What do we say when so many details of the Freeman High School tragedy leave us speechless?
We’d like to say it’s unbelievable, but we know better. So does every school in America, which is why they conduct periodic lockdown drills. Freeman High had one the day before. It’s routine.
Disbelief has given way to inevitability. With so many school shootings, “not here” has been replaced with “our turn.” Now it’s our community that will never be the same; our students, parents, teachers, doctors, nurses and first responders who will never forget.
We can be thankful it wasn’t worse, because it easily could’ve been.
Three years ago, at Marysville-Pilchuck High School across the state, 15-year-old Jaylen Fryberg shot five students, killing four, before killing himself.
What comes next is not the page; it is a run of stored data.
Lemma read_int_dec a s : 0 <= a -> (read_dec a s).1 <= INT_MAX -> token_int a s = read_dec a s.
Proof.
  revert a. induction s as [|c t IH]; intros a Ha Hm; [done|]. simpl in *.
  destruct (isdigit c) eqn:E; [|done]. apply isdigit_spec in E.
  pose proof (read_dec_ge (a * 10 + (c - 48)) t ltac:(lia)) as Hge. unfold INT_MAX in Hm.
  replace (a * 10 + c - 48) with (a * 10 + (c - 48)) by lia.
  rewrite swrap_id by lia. apply IH; unfold INT_MAX; lia.
Qed.

Lemma gettoken_num n s :
  0 <= n <= INT_MAX -> isdigit (hd0 s) = false ->
  gettoken (fmt_d n ++ s) = Some (mkTOKEN 0 n [], s).
Proof.
  intros Hn Hs. rewrite fmt_d_u by lia. pose proof (read_dec_fmt_u n s ltac:(lia) Hs) as Hr.
  destruct (fmt_u_head n s ltac:(lia)) as (c & t & E & Hc). rewrite E in *.
  unfold gettoken. unfold digit10 in Hc.
  rewrite in_set_false by (try change (str ":/.@") with [58; 47; 46; 64]; simpl; lia).
  rewrite (proj2 (isdigit_spec c)) by lia.
  by rewrite read_int_dec by (rewrite ?Hr; simpl; lia); rewrite Hr.
Qed.

Definition domain_word (w : cstr) : Prop :=
  isalpha (hd0 w) = true /\ Forall (fun c => domain_char c = true) w /\ (length w <= MAX_DOMAIN)%nat.

Lemma read_word_all i w :
  Forall (fun c => domain_char c = true) w -> (length w <= i)%nat -> read_word i w = (w, []).
Proof.
  intros H. revert i. induction H as [|c w Hc _ IH]; intros [|i] Hl; simpl in *; try done; [lia|].
  rewrite Hc, IH by lia. done.
Qed.

Lemma gettoken_word w : domain_word w -> gettoken w = Some (mkTOKEN 0 0 w, []).
Proof.
  intros (Ha & Hw & Hl). unfold gettoken. destruct w as [|c t]; [done|]. cbn [hd0] in Ha.
  assert (65 <= c <= 122 /\ c <> 64).
  { unfold isalpha, isupper, islower in Ha. rewrite orb_true_iff, !andb_true_iff, !Z.leb_le in Ha. lia. }
  rewrite in_set_false by (try change (str ":/.@") with [58; 47; 46; 64]; simpl; lia).
  replace (isdigit c) with false by (unfold isdigit; symmetry; apply andb_false_iff; right; apply Z.leb_gt; lia).
  rewrite Ha, read_word_all by done. done.
Qed.

Lemma gettokens_step k s t r :
  gettoken s = Some (t, r) -> gettokens (S k) s = cons t <$> gettokens k r.
Proof. intros H. cbn [gettokens]. rewrite H. by destruct (gettokens k r). Qed.

Lemma gettokens_nil k : gettokens k [] = Some (replicate k NO_TOKEN).
Proof. induction k as [|k IH]; [done|]. cbn [gettokens gettoken]. by rewrite IH. Qed.

Lemma gettoken_sep c s : In c (str ":/.@") -> gettoken (c :: s) = Some (mkTOKEN c 0 [], s).
Proof. cbn. intros H. by repeat destruct H as [<- | H]. Qed.

Lemma is_num_num n : 0 <= n -> is_num (mkTOKEN 0 n []) = true.
Proof.
  intros Hn. unfold is_num, token_type. cbn [t_s t_c t_n].
  rewrite (proj2 (Z.eqb_neq n (-1))) by lia. done.
Qed.

Lemma is_word_word w : domain_word w -> bool_decide (token_type (mkTOKEN 0 0 w) = T_WORD) = true.
Proof. intros (Ha & _ & _). by destruct w. Qed.

(** ** Round trip *)
Definition known (z : Z) : Prop := 0 <= z <= INT_MAX.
A cousin who witnessed it remarked, “His face, it just looked so blank, and he looked so lost, you know?”
At Freeman, a witness said of Caleb Sharpe, the suspected shooter, “His face was completely passive.”
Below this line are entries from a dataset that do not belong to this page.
(* ===== verification/Sys.v ===== *)
(** * The operating system as the sources use it

    Files, directories, the clock and the random generator, with the calls of
    tools.c and unix/rename.c that change them.  A path is a C string; [deny]
    tells which paths the process may not create, write or remove, so that the
    error branches of the callers are reached.  Nothing else runs in between:
    the model is of one process's sequence of calls. *)
From S2P Require Import Prelude CStr Tools FtnAddr.

Record FILE_ := mkFILE_ { f_data : list Z; f_mtime : Z }.
#[export] Instance FILE_eq_dec : EqDecision FILE_.
Proof. solve_decision. Defined.

Record SYS := mkSYS {
  fs : gmap cstr FILE_;
  dirs : gset cstr;
  clock : Z;
  deny : cstr -> bool;
  rand_ : nat -> Z;
  nrand : nat;
  pid : Z
}.
#[export] Instance eta_SYS : Eta SYS :=
  fun s => mkSYS (fs s) (dirs s) (clock s) (deny s) (rand_ s) (nrand s) (pid s).

Definition is_file (s : SYS) (p : cstr) : bool := bool_decide (is_Some (fs s !! p)).
Definition is_dir (s : SYS) (p : cstr) : bool := bool_decide (p ∈ dirs s).
(** [access (p, F_OK) == 0], also [stat (p) == 0]. *)
Definition exists_ (s : SYS) (p : cstr) : bool := is_file s p || is_dir s p.

(** The directory a path lies in; the root and the current one always exist. *)
Definition parent (p : cstr) : option cstr := (fun i => take i p) <$> last_slash p.
Definition parent_ok (s : SYS) (p : cstr) : bool :=
  match parent p with None | Some [] => true | Some d => is_dir s d end.
Definition may_create (s : SYS) (p : cstr) : bool :=
  negb (exists_ s p) && negb (deny s p) && parent_ok s p.

Definition put_file (s : SYS) (p : cstr) (d : list Z) : SYS :=
  s <| fs := <[p := mkFILE_ d (clock s)]> (fs s) |>.

(** ** unlink, rmdir, mkdir: the return value and the new state *)
Definition unlink (s : SYS) (p : cstr) : Z * SYS :=
  if is_file s p && negb (deny s p) then (0, s <| fs := delete p (fs s) |>) else (-1, s).

Definition inside (d p : cstr) : bool := is_prefix (d ++ str "/") p.
Definition dir_empty (s : SYS) (d : cstr) : bool :=
  forallb (fun x => negb (inside d x.1)) (map_to_list (fs s)) &&
  forallb (fun x => negb (inside d x)) (elements (dirs s)).
Definition rmdir (s : SYS) (p : cstr) : Z * SYS :=
  if is_dir s p && dir_empty s p && negb (deny s p)
  then (0, s <| dirs := dirs s ∖ {[p]} |>) else (-1, s).
Definition MKDIR (s : SYS) (p : cstr) : Z * SYS :=
  if may_create s p then (0, s <| dirs := {[p]} ∪ dirs s |>) else (-1, s).

(** ** tools.c *)
Definition delete_ (s : SYS) (path : cstr) : Z * SYS := unlink s path.
Definition trunc_file (s : SYS) (path : cstr) : Z * SYS :=
  if is_file s path && negb (deny s path) then (0, put_file s path []) else (-1, s).

Definition touch (s : SYS) (file : cstr) (t : Z) : Z * SYS :=
  match fs s !! file with
  | Some f => if deny s file then (-1, s)
              else (0, s <| fs := <[file := mkFILE_ (f_data f) t]> (fs s) |>)
  | None => (-1, s)
  end.

(** Exclusive creation: 1 is created, 0 is already there (or impossible). *)
Definition create_empty_sem_file (s : SYS) (name : cstr) : bool * SYS :=
  if may_create s name then (true, put_file s name []) else (false, s).
Definition create_sem_file (s : SYS) (name : cstr) : bool * SYS :=
  if may_create s name then (true, put_file s name (fmt_u (pid s) ++ [10])) else (false, s).

(** The recursion of [mkpath0] shortens the path at each level. *)
Fixpoint mkpath0 (fuel : nat) (s : SYS) (path0 : cstr) : Z * SYS :=
  match fuel with
  | O => (-1, s)
  | S f =>
      if is_dir s path0 then (0, s)
      else if is_file s path0 then (-1, s)
      else
        let '(r, s) :=
          match last_slash path0 with
          | Some i => match take i path0 with
                      | [] => (0, s)
                      | path => mkpath0 f s path
                      end
          | None => (0, s)
          end in
        if r =? -1 then (-1, s)
        else if hd0 (rev path0) =? chr ":" then (0, s)
        else MKDIR s path0
  end.

Definition mkpath (s : SYS) (p : cstr) : Z * SYS :=
  let path := strnzcpy p MAXPATHLEN in
  match last_slash path with
  | None => (0, s)
  | Some i => mkpath0 (S i) s (take i path)
  end.

Definition safe_time (s : SYS) : Z := clock s.
Definition rnd (s : SYS) : Z * SYS :=
  (Z.land (clock s + rand_ s (nrand s)) 0xFFFFFFFF, s <| nrand ::= S |>).

(** ** unix/rename.c: a rename that never replaces a file.  [link] fails if the
    target exists; on success the old name is removed. *)
Inductive errno := EEXIST | EACCES | ENOENT.
Definition o_rename (s : SYS) (from to : cstr) : option errno * SYS :=
  match fs s !! from with
  | None => (Some ENOENT, s)
  | Some f =>
      if exists_ s to then (Some EEXIST, s)
      else if negb (parent_ok s to) then (Some ENOENT, s)
      else if deny s to then (Some EACCES, s)
      else (None, (unlink (s <| fs := <[to := f]> (fs s) |>) from).2)
  end.

(** ** stdio: whole-file writes, and the names in a directory *)
Definition fopen_w (s : SYS) (p : cstr) : bool :=
  negb (deny s p) && negb (is_dir s p) && (is_file s p || parent_ok s p).
Definition fopen_r (s : SYS) (p : cstr) : option (list Z) := f_data <$> fs s !! p.

(** [fgets (buf, n, f)]: up to [n-1] characters, through the newline. *)
Fixpoint fgets (n : nat) (f : list Z) : list Z * list Z :=
  match n, f with
  | O, _ | _, [] => ([], f)
  | S n', c :: t => if c =? 10 then ([c], t) else let (l, r) := fgets n' t in (c :: l, r)
  end.

Definition entry_of (d p : cstr) : option cstr :=
  if inside d p then
    let n := drop (length d + 1) p in
    if in_set n (chr "/") then None else match n with [] => None | _ => Some n end
  else None.
(** What [readdir] enumerates, in some order. *)
Definition readdir (s : SYS) (d : cstr) : list cstr :=
  omap (entry_of d) ((map_to_list (fs s)).*1 ++ elements (dirs s)).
The parents of Freeman students were as horrified as those at Marysville-Pilchuck and Sandy Hook and Red Lake and Columbine and Moses Lake and on and on. They’ll say the same things, and cope with the same horrifying helplessness.
But this time tragedy comes with names of students, teachers and others who live in this community. Their families and friends are here. We may even know them. They lead familiar lives that cause us to think, “That could be my children.”
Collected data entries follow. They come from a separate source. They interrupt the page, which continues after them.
(* ===== verification/Bsy.v ===== *)
(** * bsy.c: busy files

    A node is locked by creating [<outbound name>.bsy] (or .csy) exclusively;
    the process remembers its own locks in [bsy_list], whose cells are reused
    when the address in them has been cleared. *)
From S2P Require Import Prelude CStr Tools FtnAddr Sys Types.

Definition F_BSY : char := chr "b".
Definition F_CSY : char := chr "c".
Definition BSY_TOUCH_DELAY : Z := 60.

(** Size of the buffer a file name is built in. *)
Definition path_size : nat := MAXPATHLEN + 1.
Definition bsy_ext (bt : char) : cstr := if bt =? F_CSY then str ".csy" else str ".bsy".

(** The lock file of an address; empty if its domain is unknown. *)
Definition bsy_name (fa0 : FTN_ADDR) (bt : char) (config : BINKD_CONFIG) : mem cstr :=
  let* buf := ftnaddress_to_filename_ fa0 (pDomains config) in
  Ok (match buf with [] => [] | _ => strnzcat buf (bsy_ext bt) path_size end).

(** [bsy_get_free_cell] and the assignments to the cell. *)
Fixpoint bsy_put (lst : list BSY_ADDR) (new : BSY_ADDR) : option (list BSY_ADDR) :=
  match lst with
  | [] => None
  | c :: t => if FA_ISNULL (b_fa c) then Some (new :: t) else cons c <$> bsy_put t new
  end.
Definition bsy_store (lst : list BSY_ADDR) (new : BSY_ADDR) : list BSY_ADDR :=
  match bsy_put lst new with Some l => l | None => new :: lst end.

Definition bsy_add (w : WORLD) (fa0 : FTN_ADDR) (bt : char) (config : BINKD_CONFIG) : mem (bool * WORLD) :=
  let* buf := bsy_name fa0 bt config in
  match buf with
  | [] => Ok (false, w)
  | _ =>
      let w := (on_sys w (mkpath (sys w) buf)).2 in
      let (ok, w) := on_sys w (create_sem_file (sys w) buf) in
      if ok then Ok (true, w <| bsy_list := bsy_store (bsy_list w) (mkBSY_ADDR fa0 bt) |>)
      else Ok (false, w)
  end.

(** True is free. *)
Definition bsy_test (w : WORLD) (fa0 : FTN_ADDR) (bt : char) (config : BINKD_CONFIG) : mem (bool * WORLD) :=
  let* buf := bsy_name fa0 bt config in
  match buf with
  | [] => Ok (false, w)
  | _ =>
      let w := (on_sys w (mkpath (sys w) buf)).2 in
      Ok (negb (exists_ (sys w) buf), w)
  end.

(** Cutting a path at its last slash and removing the directory left. *)
Definition rmdir_parent (s : SYS) (buf : cstr) : cstr * SYS :=
  match last_slash buf with
  | Some i => (take i buf, (rmdir s (take i buf)).2)
  | None => (buf, s)
  end.

Definition bsy_unlock (s : SYS) (buf : cstr) (fa0 : FTN_ADDR) (config : BINKD_CONFIG) : SYS :=
  let s := (delete_ s buf).2 in
  if deletedirs config then
    let '(buf, s) := if fa_p fa0 =? 0 then (buf, s) else rmdir_parent s buf in
    match get_domain_info (fa_domain fa0) (pDomains config) with
    | Some d => if fa_z fa0 =? d_z d then s else (rmdir_parent s buf).2
    | None => s
    end
  else s.

(** The first of our cells with this address and type is cleared. *)
Fixpoint bsy_clear (lst : list BSY_ADDR) (fa0 : FTN_ADDR) (bt : char) : option (list BSY_ADDR) :=
  match lst with
  | [] => None
  | c :: t =>
      if (ftnaddress_cmp (b_fa c) fa0 =? 0) && (b_bt c =? bt)
      then Some (mkBSY_ADDR FA_ZERO (b_bt c) :: t) else cons c <$> bsy_clear t fa0 bt
  end.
This time we are angry, sad and frightened. The experience isn’t unique – in fact, the scope is smaller than many other school shootings – but it is personal. After all, those are our terrorized kids scrambling down hallways and crouching in classrooms.
This time it’s our first responders who had to deal with the uncertainty and the horror.
This time it’s our reporters and photographers navigating minefields of emotions (including their own) as they gather the details. It’s our TV anchors who deliver vital news through cracked voices. It’s our community being spotlighted by the national networks and newspapers.
This time we will have the debates about guns, ammunition storage, the Second Amendment, school safety, parenting and, yes, media coverage.
This time the national pundits, activists and assorted opportunists will tee up their glib takes based on a shooting that happened here. This time local politicians may join them.
But know this: Long after they’ve moved on to the next topic, long after they’ve sought their 15 minutes of fame, we’ll still be reporting the story. Included in that story will be the remarkable displays of solidarity, compassion and resilience as this community pulls together to heal.
This time, it’s our turn. And we will rise to the occasion.